Freeman

BOOK VALUE

"Not the Poorest People of the District"

JANUARY 25, 2013 by SARAH SKWIRE

 

Maude Pember Reeves, Round About a Pound a Week (London: Persephone Books, 2008 [1913]), 217 pp.
 
One of my favorite small publishers, Persephone Books, specializes in bringing neglected interwar novels, usually by women, back into print. They brought Dorothy Whipple’s High Wages (which I reviewed in an earlier Book Value column) to my attention, along with a slew of other novels slated for future columns. In addition to the fictional works Persephone publishes, they bring out the occasional piece of nonfiction from the same period as their novels. It is through their auspices that I have read such books as How to Run Your Home without Help—for new brides learning to manage without household staff—and They Can’t Ration These, a cookbook about how to treat foods that can be freely hunted or found in the English countryside.
 
By far the best piece of nonfiction that I have rediscovered via Persephone is Maude Pember Reeves’s Round About a Pound a Week. Pember Reeves was a member of a Fabian Socialist women’s group in the early years of the 20th century in London. Those who prefer to make reading selections based on the political ideologies of the author may wish to pass by this book—if they do, however, they will be missing one of the most astonishing books about domestic economics that I have ever read.
 
Based on studies conducted between 1909 and 1913, Round About a Pound a Week is an early demographic study of a “working poor” neighborhood in London.
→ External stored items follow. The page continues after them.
(** * Insight Mapping EDA engine: a shallow embedding and its properties

    The development follows the Python sources module by module:

    - [utils.py]                 column classifier ([is_numeric], [is_categorical]);
    - [correlation_analysis.py]  [ss_chi2], [cramers_v], the two correlation matrices;
    - [cleaning_insights.py]     missing-value summary, duplicate summary, quality
                                 score, outlier detection;
    - [data_loader.py], [main.py] loading and the top-level run.

    Numbers.  The Python code computes in IEEE-754 binary64 (numpy [float64]
    and Python [float]).  Every numeric routine below is written once, over an
    interface [Arith] of the operations the code uses, and the interface has
    two instances:

    - [binary64]: Rocq's primitive floats, which are IEEE-754 binary64 with
      round-to-nearest-even, so the routines run bit for bit;
    - [exact]: the real numbers extended with the three special values
      [+inf], [-inf], [NaN] that numpy produces on a division by zero; no
      rounding and no overflow.

    Integer counts are unbounded [Z] (numpy's [int64] does not wrap on any
    table that fits in memory).

    What the sources call and do not define -- pandas' [crosstab], [corr],
    [quantile], [duplicated], [nunique], [sort_values] and dtype predicates,
    numpy's [nan_to_num] -- is written out from the documented behaviour of
    these routines; the file system and the format readers are parameters
    ([Environment]).

    Part I is the embedding, Part II the vocabulary of the statements,
    Part III the proofs of the specification's claims, Part IV further
    properties of the same code. *)

From Stdlib Require Import Floats Uint63.
From Stdlib Require Import String Ascii.
From Stdlib Require Import ZArith QArith Qround Reals List Bool Lia Lra Psatz.
From Stdlib Require Import Sorted Permutation Qreals.
Import ListNotations.

Set Implicit Arguments.

(* ================================================================== *)
(** * Part I.  The embedding                                           *)
(* ================================================================== *)

(** ** Arithmetic interface *)

Class Arith (F : Type) : Type := {
  of_Z : Z -> F;                 (* int -> float64 conversion *)
  fadd : F -> F -> F;
  fsub : F -> F -> F;
  fmul : F -> F -> F;
  fdiv : F -> F -> F;            (* numpy true division: x/0 is inf or nan *)
  fsqrt : F -> F;
  fltb : F -> F -> bool;         (* <  ; false on NaN *)
  fleb : F -> F -> bool;         (* <= ; false on NaN *)
  feqb : F -> F -> bool;         (* == ; false on NaN *)
  nan_to_num : F -> F            (* numpy.nan_to_num with its defaults *)
}.

(** A decimal or rational literal, such as [0.25] or [1.5]. *)
Definition of_Q {F} `{Arith F} (q : Q) : F :=
  fdiv (of_Z (Qnum q)) (of_Z (Zpos (Qden q))).

(** Python's built-in [max(a, b)] and [min(a, b)] on two arguments: the first
    argument is kept unless the second compares strictly beyond it. *)
Definition py_max {F} `{Arith F} (a b : F) : F := if fltb a b then b else a.
Definition py_min {F} `{Arith F} (a b : F) : F := if fltb b a then b else a.

(** [ndarray.sum()] of a float array: left-to-right accumulation (numpy's
    order below eight elements; longer arrays are summed pairwise, which
    gives the same value in exact arithmetic). *)
Definition fsum {F} `{Arith F} (l : list F) : F := fold_left fadd l (of_Z 0).

(** *** Instance 1: IEEE-754 binary64 *)

(** Conversion of an integer, correctly rounded (exact below [2^53]). *)
Definition Z_to_float (z : Z) : float :=
  SF2Prim (binary_normalize prec emax z 0 false).

(** Largest finite binary64 number, [(2 - 2^-52) * 2^1023]. *)
Definition float_max : float := 0x1.fffffffffffffp+1023%float.

Definition float_nan_to_num (x : float) : float :=
  if negb (PrimFloat.eqb x x) then PrimFloat.zero
  else if PrimFloat.eqb x PrimFloat.infinity then float_max
  else if PrimFloat.eqb x PrimFloat.neg_infinity then PrimFloat.opp float_max
  else x.
(** * avtorend front end: mobile drawer, fleet client and language switcher

  A shallow embedding of the client-side scripts of the car-rental site:
  the mobile navigation drawer ([MobileMenu] and its handlers), the fleet
  manager ([FleetManager]) and the i18n switcher ([applyTranslations]).
  Definitions follow the JavaScript sources function by function; the
  browser is represented by explicit state (DOM flags, inline styles,
  scroll offset, a timer queue with a millisecond clock). *)

From Stdlib Require Import ZArith NArith List String Ascii Bool Lia.
From Stdlib Require Import DecimalString DecimalN DecimalPos DecimalFacts.
Import ListNotations.

Local Open Scope string_scope.
Local Open Scope Z_scope.

(* ================================================================== *)
(** * JavaScript primitives used by the scripts *)

Module JS.

(** Decimal rendering of a non-negative integer, as a template literal
    prints an integral Number. *)
Definition show_N (n : N) : string :=
  NilEmpty.string_of_uint (N.to_uint n).

(** [`${z}`] for an integral Number. *)
Definition show_Z (z : Z) : string :=
  match z with
  | Z0 => "0"
  | Zpos p => show_N (Npos p)
  | Zneg p => "-" ++ show_N (Npos p)
  end.

Definition digit_of (c : ascii) : option N :=
  let n := N_of_ascii c in
  if ((48 <=? n) && (n <=? 57))%N then Some (n - 48)%N else None.

Definition hex_digit_of (c : ascii) : option N :=
  let n := N_of_ascii c in
  if ((48 <=? n) && (n <=? 57))%N then Some (n - 48)%N
  else if ((97 <=? n) && (n <=? 102))%N then Some (n - 87)%N
  else if ((65 <=? n) && (n <=? 70))%N then Some (n - 55)%N
  else None.

(** Longest prefix of digits in the given radix, folded left to right. *)
Fixpoint parse_digits (digit : ascii -> option N) (radix : N)
         (s : string) (acc : N) : N :=
  match s with
  | EmptyString => acc
  | String c s' =>
      match digit c with
      | Some d => parse_digits digit radix s' (radix * acc + d)%N
      | None => acc
      end
  end.

Definition is_space (c : ascii) : bool :=
  let n := N_of_ascii c in
  ((n =? 32) || ((9 <=? n) && (n <=? 13)))%N.

Fixpoint skip_spaces (s : string) : string :=
  match s with
  | String c s' => if is_space c then skip_spaces s' else s
  | EmptyString => s
  end.

Definition starts_with_digit (digit : ascii -> option N) (s : string) : bool :=
  match s with
  | String c _ => match digit c with Some _ => true | None => false end
  | EmptyString => false
  end.

(** Magnitude parsed by [parseInt] after the sign: a [0x]/[0X] prefix
    selects radix 16, otherwise radix 10; no digit at all is [NaN]. *)
Definition parse_magnitude (s : string) : option N :=
  match s with
  | String "0" (String x s') =>
      if (Ascii.eqb x "x" || Ascii.eqb x "X")%bool then
        if starts_with_digit hex_digit_of s'
        then Some (parse_digits hex_digit_of 16 s' 0)
        else None
      else Some (parse_digits digit_of 10 s 0)
  | _ =>
      if starts_with_digit digit_of s
      then Some (parse_digits digit_of 10 s 0)
      else None
  end.

(** [parseInt(s)] with no radix argument; [None] stands for [NaN]. *)
Definition parseInt (s : string) : option Z :=
  match skip_spaces s with
  | String "-" s' => option_map (fun n => - Z.of_N n) (parse_magnitude s')
  | String "+" s' => option_map Z.of_N (parse_magnitude s')
  | s' => option_map Z.of_N (parse_magnitude s')
  end.

(** [window.scrollTo(0, y)] coerces a [NaN] ordinate to 0. *)
Definition scroll_target (y : option Z) : Z :=
  match y with Some v => v | None => 0 end.

End JS.

(* ================================================================== *)
(** * The mobile navigation drawer *)

Module Drawer.

(** The handlers of the mobile menu script over an explicit browser
    state.  Pixel coordinates and times are integers.  Left out:
    [console.log] output, the staggered link animation, the language
    switch mirroring, the [will-change] hints of [optimizeAnimations],
    the [beforeunload] clean-up, the helper [debugMobileMenu] that is
    called by hand, and the attributes that [enhanceAccessibility]
    alone writes ([aria-haspopup], [aria-controls], the panel's
    [aria-label] and [role]).  The [MutationObserver] it installs runs
    after a change of the panel's class, which only [openMobileMenu] and
    [closeMobileMenu] make, and writes again what they wrote
    ([ariaObserver] below); it is not threaded through the handlers.  A
    smooth scroll is taken at its end position.  The close button and the
    links are taken to sit inside the panel, the overlay outside it. *)

(** ** State *)

(** The module-level [MobileMenu] object.  [touchStartTime] is absent
    from the literal and only appears after a touchstart on the panel. *)
Record MobileMenuState := mkMobileMenu {
  isOpen : bool;
  isAnimating : bool;
  touchStartX : Z;
  touchStartY : Z;
  touchStartTime : option Z;
  swipeThreshold : Z;
  menuWidth : Z;
  lastScrollPosition : Z
}.

Definition MobileMenu : MobileMenuState :=
  {| isOpen := false; isAnimating := false;
     touchStartX := 0; touchStartY := 0; touchStartTime := None;
     swipeThreshold := 50; menuWidth := 0; lastScrollPosition := 0 |}.

(** Inline style of [document.body], the six properties the scroll lock
    writes. *)
Record BodyStyle := mkBodyStyle {
  position : string;
  top : string;
  width : string;
  overflow : string;
  touchAction : string;
  webkitOverflowScrolling : string
}.

Definition no_style : BodyStyle :=
  {| position := ""; top := ""; width := ""; overflow := "";
     touchAction := ""; webkitOverflowScrolling := "" |}.
Lemma read_q_for_comids_absent_witness :
  exists flows,
    read_q_for_comids sample_fs "d/f002.nc" [CInt 25]
    = Ok {| q_datetime := sample_epoch + timedelta_hours 1;
            q_flows := flows |} /\
    forall k id, [25] !! k = Some id -> id ∉ [20; 30; 10; 40] ->
      exists pos other flow,
        [20; 30; 10; 40] !! pos = Some other /\ id < other /\
        (forall y, y ∈ [20; 30; 10; 40] -> id < y -> other ≤ y) /\
        [202; 298; 104; 400] !! pos = Some flow /\
        flows !! k = Some flow.
Proof.
  apply (read_q_for_comids_absent sample_fs "d/f002.nc" [CInt 25]
           [25] (sample_dataset (sample_epoch + timedelta_hours 1) 2)
           (sample_epoch + timedelta_hours 1)
           (sample_variable ["station"] [20; 30; 10; 40])
           (sample_variable ["station"]
              [200 + 2; 300 - 2; 100 + 2 * 2; 400])).
  - reflexivity.
  - reflexivity.
  - reflexivity.
  - reflexivity.
  - reflexivity.
  - intros x Hx. exists 40. simpl. split; list_mem.
  - simpl. lia.
Defined.

(** ** File subset extractor, continued *)

(** An index beyond the end of an array makes the fancy indexing raise. *)
Lemma take_out_of_bounds {A} (a : list A) (idx : list nat) :
  ~ Forall (fun i => (i < length a)%nat) idx ->
  np.take a idx = Raise IndexError.
Proof.
  intros Hbad. unfold np.take. apply traverse_Raise_uniform.
  - apply Forall_forall. intros i _. unfold np.item.
    destruct (a !! i); [left; eauto|right; reflexivity].
  - apply not_Forall_Exists in Hbad; [|intros i; apply _].
    eapply Exists_impl; [exact Hbad|]. intros i Hi. simpl in Hi.
    unfold np.item. rewrite (proj2 (lookup_ge_None a i)) by lia. reflexivity.
Qed.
Pember Reeves describes a neighborhood where “respectable poor” families—the wives and children of men typically employed as “somebody's labourer, mate, or handyman. . . . respectable men in full work, at a more or less top wage, young, with families still increasing, and they will be lucky if they are never worse off than they now are”—were living on about a pound a week for all their expenses. 
 
While many of us would disagree with Pember Reeves that the poor would benefit from more centralized assistance from the State, that argument forms a minor part of her book. The stronger portion pairs a wealth of detail with a novelist’s ability to capture the world of the working poor and to sympathize with the choices they make.
 
First, she and the women who created this study recorded the finances of the 41 families they studied in minute detail, and every one of those details is shared with the reader. That makes the book a phenomenal source of information about rent, food prices, coal prices, clothing prices, and insurance prices of the period immediately preceding the first world war. 
 
As for conveying the life of the neighborhood, here she is on food:
 
There are those who, if they happen to read these weekly menus, will criticize with deep feeling the selection of the materials from which they are composted. It is not necessary to pretend that they are the absolute best that could be done, even upon that money. It is quite likely that someone who had strength, wisdom, and vitality, who did not live that life in those tiny, crowded rooms, in that lack of light and air, who was not bowed down with worry, but was herself economically independent of the man who earned the money, could lay out his few shillings with a better eye to scientific food value. . . . The fact that there is not enough money to buy good, healthy house-room means that appetites are sickly and jaded, and that food which would be nutritious and valuable, and would be greedily eaten by people who lived in the open air, seems tasteless and sickly to those who have slept four in a bed in a room 10 feet by 12 feet.
 
In another chapter she tangles with the subject of funeral insurance, carefully working through the calculations of families who know they are likely to lose at least one child, that the cost of a minimal funeral is between 1 and 1.5 times the family’s entire weekly income, that funeral insurance is one penny per week per child, and that those pennies must come from somewhere. She writes, “It is a common idea that there is no thrift among them. It would be better for their children if this were true. . . . No living child is better fed or better clothed because its parents, decent folk, scrape up a penny a week to pay the insurance collector on its account.” That said, she sympathizes thoroughly with the argument of these families that a pauper’s funeral is “wanting in dignity and in respect to their dead.” Her frustration with the question of funeral insurance runs in every direction, and this is only understandable. Because as Pember Reeves asks early in her text:
 
How does a working man's wife bring up a family on 20 [shillings] a week? Assuming that there are four children, and that it costs 4s. a week to feed a child, there would be but 4s. left on which to feed both parents, and nothing at all for coal, gas, clothes, insurance, soap, or rent. Four shillings is the amount allowed the foster-mother for food in the case of a child boarded out by some Boards of Guardians; therefore it would seem to be a justifiable figure to reckon upon. But for a woman with 20s. a week to spend it is evidently ridiculously high. If the calculation were to be made upon half this sum, would it be possible? The food for the children in that case would amount to 8s. To allow the same amount to each parent as to each child would not be an extravagance, and we should on that basis arrive at the sum of 12s. a week for the food of six people. That would leave 8s. for all other expenses. But rent alone may come to 6s. or 7s., and how could the woman on 20s. a week manage with 1s., or perhaps 2s., for coal, gas, insurance, clothes, cleaning materials, and thrift? The usual answer to a question of this kind is that the poor are very extravagant. It is no answer. It does not fit the question.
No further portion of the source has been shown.